==== DATASET ENTRIES ====
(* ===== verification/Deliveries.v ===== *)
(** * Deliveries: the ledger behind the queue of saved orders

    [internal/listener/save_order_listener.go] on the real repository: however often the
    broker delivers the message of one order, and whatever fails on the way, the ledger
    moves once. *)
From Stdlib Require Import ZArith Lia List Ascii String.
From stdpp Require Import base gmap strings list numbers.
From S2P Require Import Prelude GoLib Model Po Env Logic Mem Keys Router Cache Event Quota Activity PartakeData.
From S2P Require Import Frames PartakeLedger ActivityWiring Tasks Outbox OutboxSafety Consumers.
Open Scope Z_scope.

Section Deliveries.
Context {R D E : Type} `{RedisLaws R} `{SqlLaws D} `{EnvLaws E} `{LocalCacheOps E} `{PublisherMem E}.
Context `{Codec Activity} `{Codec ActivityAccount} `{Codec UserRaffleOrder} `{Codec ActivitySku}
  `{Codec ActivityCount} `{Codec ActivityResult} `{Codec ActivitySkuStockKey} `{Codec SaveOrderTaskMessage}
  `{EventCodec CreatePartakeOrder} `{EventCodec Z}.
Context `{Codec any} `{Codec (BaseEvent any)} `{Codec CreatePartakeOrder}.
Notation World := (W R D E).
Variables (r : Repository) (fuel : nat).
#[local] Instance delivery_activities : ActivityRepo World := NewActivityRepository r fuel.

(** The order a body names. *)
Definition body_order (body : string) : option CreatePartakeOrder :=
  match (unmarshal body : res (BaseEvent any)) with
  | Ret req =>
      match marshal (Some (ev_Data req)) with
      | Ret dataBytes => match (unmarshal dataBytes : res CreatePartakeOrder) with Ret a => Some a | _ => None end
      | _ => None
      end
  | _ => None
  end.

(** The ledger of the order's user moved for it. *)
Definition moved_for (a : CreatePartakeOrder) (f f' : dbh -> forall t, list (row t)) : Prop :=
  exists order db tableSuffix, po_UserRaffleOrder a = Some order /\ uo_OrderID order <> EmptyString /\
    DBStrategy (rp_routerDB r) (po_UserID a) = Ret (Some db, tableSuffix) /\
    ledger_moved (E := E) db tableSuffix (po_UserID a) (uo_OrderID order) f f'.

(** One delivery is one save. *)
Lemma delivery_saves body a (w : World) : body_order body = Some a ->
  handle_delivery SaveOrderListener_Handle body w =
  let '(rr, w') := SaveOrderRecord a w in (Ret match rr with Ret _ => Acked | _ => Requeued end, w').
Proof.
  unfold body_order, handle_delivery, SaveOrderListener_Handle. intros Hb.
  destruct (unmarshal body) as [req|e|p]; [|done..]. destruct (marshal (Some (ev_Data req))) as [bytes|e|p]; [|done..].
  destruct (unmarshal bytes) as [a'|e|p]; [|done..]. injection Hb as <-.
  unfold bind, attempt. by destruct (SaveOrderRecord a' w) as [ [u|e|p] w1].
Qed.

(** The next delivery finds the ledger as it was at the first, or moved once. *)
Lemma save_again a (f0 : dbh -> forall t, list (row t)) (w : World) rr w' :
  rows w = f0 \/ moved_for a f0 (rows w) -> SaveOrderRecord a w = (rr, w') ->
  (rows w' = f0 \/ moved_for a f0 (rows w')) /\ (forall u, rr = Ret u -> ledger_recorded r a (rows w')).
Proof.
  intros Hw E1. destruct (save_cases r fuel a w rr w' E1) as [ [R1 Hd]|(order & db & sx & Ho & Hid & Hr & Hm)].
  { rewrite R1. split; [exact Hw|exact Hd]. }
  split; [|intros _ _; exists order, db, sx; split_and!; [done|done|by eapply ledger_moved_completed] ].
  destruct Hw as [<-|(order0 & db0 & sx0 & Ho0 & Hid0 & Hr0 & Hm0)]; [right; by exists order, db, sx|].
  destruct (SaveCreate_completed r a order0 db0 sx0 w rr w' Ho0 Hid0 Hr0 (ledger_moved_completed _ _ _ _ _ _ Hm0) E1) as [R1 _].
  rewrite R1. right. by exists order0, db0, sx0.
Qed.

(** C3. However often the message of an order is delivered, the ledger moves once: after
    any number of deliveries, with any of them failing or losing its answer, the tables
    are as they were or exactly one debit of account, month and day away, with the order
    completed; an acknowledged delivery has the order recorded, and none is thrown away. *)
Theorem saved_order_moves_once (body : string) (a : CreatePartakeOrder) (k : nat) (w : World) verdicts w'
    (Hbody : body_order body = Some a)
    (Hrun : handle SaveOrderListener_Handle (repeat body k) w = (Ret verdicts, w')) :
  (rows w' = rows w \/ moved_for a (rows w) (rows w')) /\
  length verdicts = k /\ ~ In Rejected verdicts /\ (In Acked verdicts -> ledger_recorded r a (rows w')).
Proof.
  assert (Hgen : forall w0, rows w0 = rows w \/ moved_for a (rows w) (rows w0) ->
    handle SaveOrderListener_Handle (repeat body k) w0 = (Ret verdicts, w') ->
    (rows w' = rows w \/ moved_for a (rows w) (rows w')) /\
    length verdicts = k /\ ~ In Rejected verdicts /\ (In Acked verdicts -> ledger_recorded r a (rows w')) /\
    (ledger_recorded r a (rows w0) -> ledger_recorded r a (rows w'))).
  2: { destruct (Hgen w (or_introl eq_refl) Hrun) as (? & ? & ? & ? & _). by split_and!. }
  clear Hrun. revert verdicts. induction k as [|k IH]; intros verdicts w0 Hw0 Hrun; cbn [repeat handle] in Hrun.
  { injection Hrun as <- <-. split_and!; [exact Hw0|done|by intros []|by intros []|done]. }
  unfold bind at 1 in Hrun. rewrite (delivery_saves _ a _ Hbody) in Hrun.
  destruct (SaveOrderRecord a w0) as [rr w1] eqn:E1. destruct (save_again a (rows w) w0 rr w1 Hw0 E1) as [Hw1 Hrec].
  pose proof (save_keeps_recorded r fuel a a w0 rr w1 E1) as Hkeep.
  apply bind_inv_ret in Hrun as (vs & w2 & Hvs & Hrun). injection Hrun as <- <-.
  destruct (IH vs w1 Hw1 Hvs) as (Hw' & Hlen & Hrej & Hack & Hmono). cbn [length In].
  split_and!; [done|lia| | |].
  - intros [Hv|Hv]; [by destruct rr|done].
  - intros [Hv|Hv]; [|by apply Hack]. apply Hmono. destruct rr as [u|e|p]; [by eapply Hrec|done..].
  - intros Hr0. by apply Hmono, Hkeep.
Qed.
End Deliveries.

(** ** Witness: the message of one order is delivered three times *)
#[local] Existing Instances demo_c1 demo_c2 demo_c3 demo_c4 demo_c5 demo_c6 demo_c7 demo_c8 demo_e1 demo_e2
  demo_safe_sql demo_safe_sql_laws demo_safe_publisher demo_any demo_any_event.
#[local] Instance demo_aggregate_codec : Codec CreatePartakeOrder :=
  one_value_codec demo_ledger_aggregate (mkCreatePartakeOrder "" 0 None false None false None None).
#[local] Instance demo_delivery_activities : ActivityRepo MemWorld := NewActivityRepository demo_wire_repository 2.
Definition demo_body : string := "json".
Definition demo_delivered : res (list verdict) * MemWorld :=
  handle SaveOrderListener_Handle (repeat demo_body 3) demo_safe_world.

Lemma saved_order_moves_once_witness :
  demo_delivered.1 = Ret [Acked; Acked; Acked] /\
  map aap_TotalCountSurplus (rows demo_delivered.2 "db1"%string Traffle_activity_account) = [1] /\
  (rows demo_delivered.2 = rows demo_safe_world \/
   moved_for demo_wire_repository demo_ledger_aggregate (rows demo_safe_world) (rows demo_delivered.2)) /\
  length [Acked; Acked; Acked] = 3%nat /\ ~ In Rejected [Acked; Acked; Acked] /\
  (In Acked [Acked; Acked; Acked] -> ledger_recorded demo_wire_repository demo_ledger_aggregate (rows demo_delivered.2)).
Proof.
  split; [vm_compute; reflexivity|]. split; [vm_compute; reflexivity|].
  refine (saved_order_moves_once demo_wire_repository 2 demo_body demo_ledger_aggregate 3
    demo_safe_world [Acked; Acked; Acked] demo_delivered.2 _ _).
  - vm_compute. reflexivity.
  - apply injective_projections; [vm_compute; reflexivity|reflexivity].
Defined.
====
**YOUR OBJECTIVE:** Give back, exactly as written, the stretch from the line with "apply bind_inv_ret in" through the line with "demo_delivered.1 = Ret", and no other lines from the records above.

**WORKED SOLUTION:**
  apply bind_inv_ret in Hrun as (vs & w2 & Hvs & Hrun). injection Hrun as <- <-.
  destruct (IH vs w1 Hw1 Hvs) as (Hw' & Hlen & Hrej & Hack & Hmono). cbn [length In].
  split_and!; [done|lia| | |].
  - intros [Hv|Hv]; [by destruct rr|done].
  - intros [Hv|Hv]; [|by apply Hack]. apply Hmono. destruct rr as [u|e|p]; [by eapply Hrec|done..].
  - intros Hr0. by apply Hmono, Hkeep.
Qed.
End Deliveries.

(** ** Witness: the message of one order is delivered three times *)
#[local] Existing Instances demo_c1 demo_c2 demo_c3 demo_c4 demo_c5 demo_c6 demo_c7 demo_c8 demo_e1 demo_e2
  demo_safe_sql demo_safe_sql_laws demo_safe_publisher demo_any demo_any_event.
#[local] Instance demo_aggregate_codec : Codec CreatePartakeOrder :=
  one_value_codec demo_ledger_aggregate (mkCreatePartakeOrder "" 0 None false None false None None).
#[local] Instance demo_delivery_activities : ActivityRepo MemWorld := NewActivityRepository demo_wire_repository 2.
Definition demo_body : string := "json".
Definition demo_delivered : res (list verdict) * MemWorld :=
  handle SaveOrderListener_Handle (repeat demo_body 3) demo_safe_world.

Lemma saved_order_moves_once_witness :
  demo_delivered.1 = Ret [Acked; Acked; Acked] /\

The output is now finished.